As our world’s water resources come under increasing tension due to dual stressors of climate change and population growth, accurate knowledge of water consumption through evapotranspiration (ET) over a range in spatial scales will be critical in developing adaptation strategies. Prognostic land-surface models require accurate a priori information about global precipitation patterns, soil moisture storage capacity, groundwater tables, and artificial controls on water supply (e.g., irrigation, dams and diversions, inter-basin water transfers, etc.) to reliably link rainfall to evaporative fluxes. In contrast, diagnostic estimates of ET can be generated, with no prior knowledge of the surface moisture state, by energy balance models using thermal-infrared (TIR) remote sensing of land-surface temperature (LST) as a boundary condition.  The LST inputs carry valuable proxy information regarding soil moisture and its effect on soil surface evaporation and canopy stresses limiting transpiration.  Our team is developing a high spatial (375-m) and temporal (daily clear-sky) resolution evapotranspiration monitoring system over the MENA region, generated with the TIR-based Atmosphere-Land-Exchange Inverse (ALEXI) model.

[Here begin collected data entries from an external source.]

(* ===== verification/Lz77.v ===== *)
(** * Lz77: the symbols stand for the data

    [covers data i syms j]: the symbols [syms] stand for the bytes of [data] from [i] up
    to [j], where a match of length [n] at distance [d] stands for [n] bytes that equal
    those [d] places before, overlap included.  [lz77_spec]: the hash chains never lead
    outside the data, nothing panics, and the symbols found cover the data. *)

From S2P Require Import Prelude Bytes Bits Arrays Inflate Deflate.

Local Open Scope Z_scope.
Local Open Scope cruft_scope.

Definition same_bytes (data : list Z) (c i n : Z) : Prop :=
  ∀ k, 0 ≤ k < n → data !! Z.to_nat (c + k) = data !! Z.to_nat (i + k).

(** One symbol at [i], and where it ends. *)
Definition stands (data : list Z) (i : Z) (s : Sym) (j : Z) : Prop :=
  match s with
  | Lit b => data !! Z.to_nat i = Some b ∧ j = i + 1
  | Match n d => 3 ≤ n ≤ 258 ∧ 1 ≤ d ≤ 32768 ∧ d ≤ i ∧ j = i + n ∧ j ≤ len data ∧ same_bytes data (i - d) i n
  end.

Inductive covers (data : list Z) : Z → list Sym → Z → Prop :=
| covers_nil i : covers data i [] i
| covers_cons i s j syms k : stands data i s j → covers data j syms k → covers data i (s :: syms) k.

Lemma covers_snoc data i syms j s k : covers data i syms j → stands data j s k → covers data i (syms ++ [s]) k.
Proof. induction 1 as [i|i s' j' syms j Hs _ IH]; intros H; [by repeat econstructor|]. econstructor; [done|by apply IH]. Qed.

Lemma covers_le data i syms j : covers data i syms j → 0 ≤ i → i + len syms ≤ j.
Proof.
  induction 1 as [i|i s j syms k Hs _ IH]; intros Hi; [change (len (@nil Sym)) with 0; lia|].
  rewrite len_cons. destruct s as [b|n d]; cbn in Hs; destruct_and! Hs; lia.
Qed.

(** ** The chains *)

Section lz77.
Context (data : list Z) (Hlen : len data < 2147483648).

Let n := len data.

(** Every position in the chains comes before [i]. *)
Definition chains_ok (i : Z) (s : chains) : Prop :=
  len s.1 = HASH_SIZE ∧ len s.2 = n ∧ Forall (λ p, -1 ≤ p < i) s.1 ∧ Forall (λ p, -1 ≤ p < i) s.2.

Lemma chains_mono i j s : i ≤ j → chains_ok i s → chains_ok j s.
Proof using.
  intros Hij (H1 & H2 & H3 & H4). split_and!; [done|done|..]; (eapply Forall_impl; [eassumption|]); intros x Hx; cbv beta in *; lia.
Qed.

Lemma hash3_ok i : 0 ≤ i → i + 3 ≤ n → ∃ h, hash3 data i = Ret h ∧ 0 ≤ h < HASH_SIZE.
Proof using.
  intros Hi Hn. subst n. unfold hash3. destruct (index_total data i) as (a & -> & _); [lia|].
  destruct (index_total data (i + 1)) as (b & -> & _); [lia|]. destruct (index_total data (i + 2)) as (c & -> & _); [lia|].
  cbn [outcome_bind]. eexists. split; [done|]. change (HASH_SIZE - 1) with (2 ^ 15 - 1). rewrite land_low by lia.
  apply (Z.mod_pos_bound _ (2 ^ 15)). lia.
Qed.

Lemma insert_hash_ok i s : 0 ≤ i < n → chains_ok i s → ∃ s', insert_hash data i s = Ret s' ∧ chains_ok (i + 1) s'.
Proof using Hlen.
  intros Hi Hs. destruct s as [head prev]. unfold insert_hash, MIN_MATCH. fold n. destruct (Z.leb_spec (i + 3) n) as [H3|H3].
  2: { eexists. split; [done|]. apply (chains_mono i); [lia|done]. }
  destruct (hash3_ok i) as (h & -> & Hh); [lia..|]. cbn [outcome_bind]. destruct Hs as (H1 & H2 & Hf1 & Hf2). cbn [fst snd] in *.
  destruct (index_total head h) as (p & -> & Hp); [lia|]. cbn [outcome_bind]. rewrite store_ok by lia. cbn [outcome_bind].
  rewrite store_ok by lia. cbn [outcome_bind]. eexists. split; [done|]. rewrite i32_id by (unfold is_i32; subst n; lia).
  assert (∀ l, Forall (λ p, -1 ≤ p < i) l → Forall (λ p, -1 ≤ p < i + 1) l) as Hm by (intros l Hl; eapply Forall_impl; [exact Hl|]; intros x Hx; cbv beta in *; lia).
  split_and!; cbn [fst snd]; [by unfold len in *; rewrite length_insert..|apply Forall_insert; [by apply Hm|lia]|].
  apply Forall_insert; [by apply Hm|]. pose proof (Forall_lookup_1 _ _ _ _ Hf1 Hp) as Hpp. cbv beta in Hpp. lia.
Qed.

Lemma insert_range_ok k : ∀ i s, 0 ≤ i → i + Z.of_nat k ≤ n → chains_ok i s →
  ∃ s', insert_range k data i s = Ret s' ∧ chains_ok (i + Z.of_nat k) s'.
Proof using Hlen.
  induction k as [|k IH]; intros i s Hi Hk Hs; cbn [insert_range]; [exists s; by rewrite Z.add_0_r|].
  destruct (insert_hash_ok i s) as (s1 & -> & Hs1); [lia|done|]. cbn [outcome_bind].
  destruct (IH (i + 1) s1) as (s2 & -> & Hs2); [lia|lia|done|]. exists s2. split; [done|].
  by replace (i + Z.of_nat (S k)) with (i + 1 + Z.of_nat k) by lia.
Qed.

(** ** The search *)

Lemma match_len_ok m : ∀ c i l, 0 ≤ c < i → 0 ≤ l → i + l + Z.of_nat m ≤ n → same_bytes data c i l →
  ∃ r, match_len m data c i l = Ret r ∧ l ≤ r ≤ l + Z.of_nat m ∧ same_bytes data c i r.
Proof using.
  induction m as [|m IH]; intros c i l Hc Hl Hm Hs; cbn [match_len]; [exists l; split_and!; (done || lia)|].
  subst n. destruct (index_total data (c + l)) as (x & -> & Hx); [lia|]. destruct (index_total data (i + l)) as (y & -> & Hy); [lia|].
  cbn [outcome_bind]. destruct (Z.eqb_spec x y) as [->|Hne]; [|exists l; split_and!; (done || lia)].
  destruct (IH c i (l + 1)) as (r & -> & Hr & Hsr); [lia|lia|lia| |exists r; split_and!; (done || lia)].
  intros k Hk. destruct (decide (k = l)) as [->|]; [by rewrite Hx, Hy|apply Hs; lia].
Qed.

(** What the best match so far is worth. *)
Definition best_ok (i max_len bl bd : Z) : Prop :=
  0 ≤ bl ≤ max_len ∧ (0 < bl → 1 ≤ bd ≤ 32768 ∧ bd ≤ i ∧ same_bytes data (i - bd) i bl).

Lemma search_chain_ok chain : ∀ prev i max_len cand bl bd,
  len prev = n → Forall (λ p, -1 ≤ p < i) prev → -1 ≤ cand < i → 0 < max_len → i + max_len ≤ n →
  best_ok i max_len bl bd → bl < max_len →
  ∃ bl' bd', search_chain chain data prev i max_len cand bl bd = Ret (bl', bd') ∧ best_ok i max_len bl' bd'.
Proof using.
  induction chain as [|chain IH]; intros prev i max_len cand bl bd Hp Hf Hc Hm Hn Hb Hlt; cbn [search_chain]; [by exists bl, bd|].
  destruct (Z.leb_spec 0 cand) as [H0|H0]; [|by exists bl, bd]. unfold WSIZE. destruct (Z.ltb_spec 32768 (i - cand)) as [Hw|Hw]; [by exists bl, bd|].
  destruct Hb as [Hb1 Hb2]. assert (∃ p, promising data cand i bl = Ret p) as (p & ->).
  { unfold promising. destruct (bl =? 0); [by eexists|]. subst n. destruct (index_total data (cand + bl)) as (x & -> & _); [lia|].
    destruct (index_total data (i + bl)) as (y & -> & _); [lia|]. by eexists. }
  cbn [outcome_bind]. assert (∃ l, (if p then match_len (Z.to_nat max_len) data cand i 0 else Ret 0) = Ret l ∧ 0 ≤ l ≤ max_len ∧ same_bytes data cand i l) as (l & -> & Hl & Hs).
  { destruct p; [|exists 0; split_and!; [done|lia|lia|intros k Hk; lia]].
    destruct (match_len_ok (Z.to_nat max_len) cand i 0) as (r & -> & Hr & Hs); [lia|lia|lia|intros k Hk; lia|]. exists r. split_and!; (done || lia). }
  cbn [outcome_bind]. destruct (index_total prev cand) as (q & Eq & Hq); [lia|]. pose proof (Forall_lookup_1 _ _ _ _ Hf Hq) as Hq'. cbv beta in Hq'. rewrite Eq.
  assert (best_ok i max_len l (i - cand)) as Hb'.
  { split; [lia|]. intros _. split_and!; [lia..|]. by replace (i - (i - cand)) with cand by lia. }
  destruct (p && (bl <? l)) eqn:E; cbn [outcome_bind].
  - destruct (Z.leb_spec max_len l); [by exists l, (i - cand)|]. apply IH; (done || lia).
  - apply IH; try done; lia.
Qed.

Lemma find_match_ok i s : 0 ≤ i < n → chains_ok i s →
  ∃ bl bd, find_match data i s = Ret (bl, bd) ∧ best_ok i (Z.min 258 (n - i)) bl bd.
Proof using.
  intros Hi (H1 & H2 & Hf1 & Hf2). unfold find_match, MIN_MATCH, MAX_MATCH. fold n. destruct (Z.leb_spec (i + 3) n) as [H3|H3].
  2: { exists 0, 0. split; [done|]. split; lia. }
  destruct (hash3_ok i) as (h & -> & Hh); [lia..|]. cbn [outcome_bind]. destruct (index_total s.1 h) as (c & -> & Hc); [lia|]. cbn [outcome_bind].
  pose proof (Forall_lookup_1 _ _ _ _ Hf1 Hc) as Hc'. cbv beta in Hc'. apply search_chain_ok; try done; try lia. split; lia.
Qed.

Lemma lz77_loop_ok fuel : ∀ i s syms,
  0 ≤ i ≤ n → n - i ≤ Z.of_nat fuel → chains_ok i s → covers data 0 syms i →
  ∃ syms', lz77_loop fuel data i s syms = Ret syms' ∧ covers data 0 syms' n.
Proof using Hlen.
  induction fuel as [|fuel IH]; intros i s syms Hi Hfuel Hs Hc; cbn [lz77_loop]; fold n.
  { rewrite (proj2 (Z.ltb_ge _ _)) by lia. replace i with n in Hc by lia. by exists syms. }
  destruct (Z.ltb_spec i n) as [Hlt|Hge]; [|replace i with n in Hc by lia; by exists syms].
  destruct (find_match_ok i s) as (bl & bd & -> & Hb1 & Hb2); [lia|done|]. cbn [outcome_bind]. unfold MIN_MATCH. destruct (Z.leb_spec 3 bl) as [H3|H3].
  - destruct (insert_range_ok (Z.to_nat bl) i s) as (s' & -> & Hs'); [lia|lia|done|]. cbn [outcome_bind]. rewrite Z2Nat.id in Hs' by lia.
    destruct Hb2 as (Hd1 & Hd2 & Hsame); [lia|]. apply IH; [lia|lia|done|]. apply (covers_snoc data 0 syms i); [done|].
    unfold as_u16. rewrite !Z.mod_small by lia. cbn. fold n. split_and!; (done || lia).
  - destruct (index_total data i) as (b & -> & Hb); [fold n; lia|]. cbn [outcome_bind].
    destruct (insert_hash_ok i s) as (s' & -> & Hs'); [lia|done|]. cbn [outcome_bind]. apply IH; [lia|lia|done|].
    by apply (covers_snoc data 0 syms i).
Qed.

End lz77.

Lemma lz77_spec data : len data < 2147483648 → ∃ syms, lz77 data = Ret syms ∧ covers data 0 syms (len data).
Proof.
  intros Hlen. pose proof (len_nonneg data) as H0. assert (∃ syms, lz77_loop (length data) data 0 (replicate (Z.to_nat HASH_SIZE) (-1), replicate (length data) (-1)) [] = Ret syms ∧
    covers data 0 syms (len data)) as G.
  { assert (0 ≤ HASH_SIZE) as HH by (vm_compute; discriminate). remember HASH_SIZE as h eqn:Eh.
    apply lz77_loop_ok; [exact Hlen|lia|unfold len; lia| |constructor]. unfold chains_ok. rewrite <-Eh. cbn [fst snd].
    split; [by apply len_replicate|]. split; [unfold len; by rewrite length_replicate|].
    split; apply Forall_replicate; lia. }
  destruct data; [exists []; split; [done|constructor]|exact G].
Qed.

ALEXI is based on the Two-Source Energy Balance (TSEB) land surface representation, which partitions fluxes and surface temperature between nominal soil and canopy components within the modeling scene. The dataset will be generated with a recently developed technique, which exploits day-night observations of LST from polar orbiting sensors, in this case VIIRS, to estimate the morning rise in LST needed as a crucial forcing to the ALEXI system. This method has been evaluated against geostationary observations of LST and has been shown to reasonably match high temporal resolutions of mid-morning rise in LST, with errors generally in the 5 to 10% range. The VIIRS MENA 375-m ET system will also be used to generate ET estimates initially from 2015 through 2016, with an expectation of near-realtime generation of ET data products by 2017.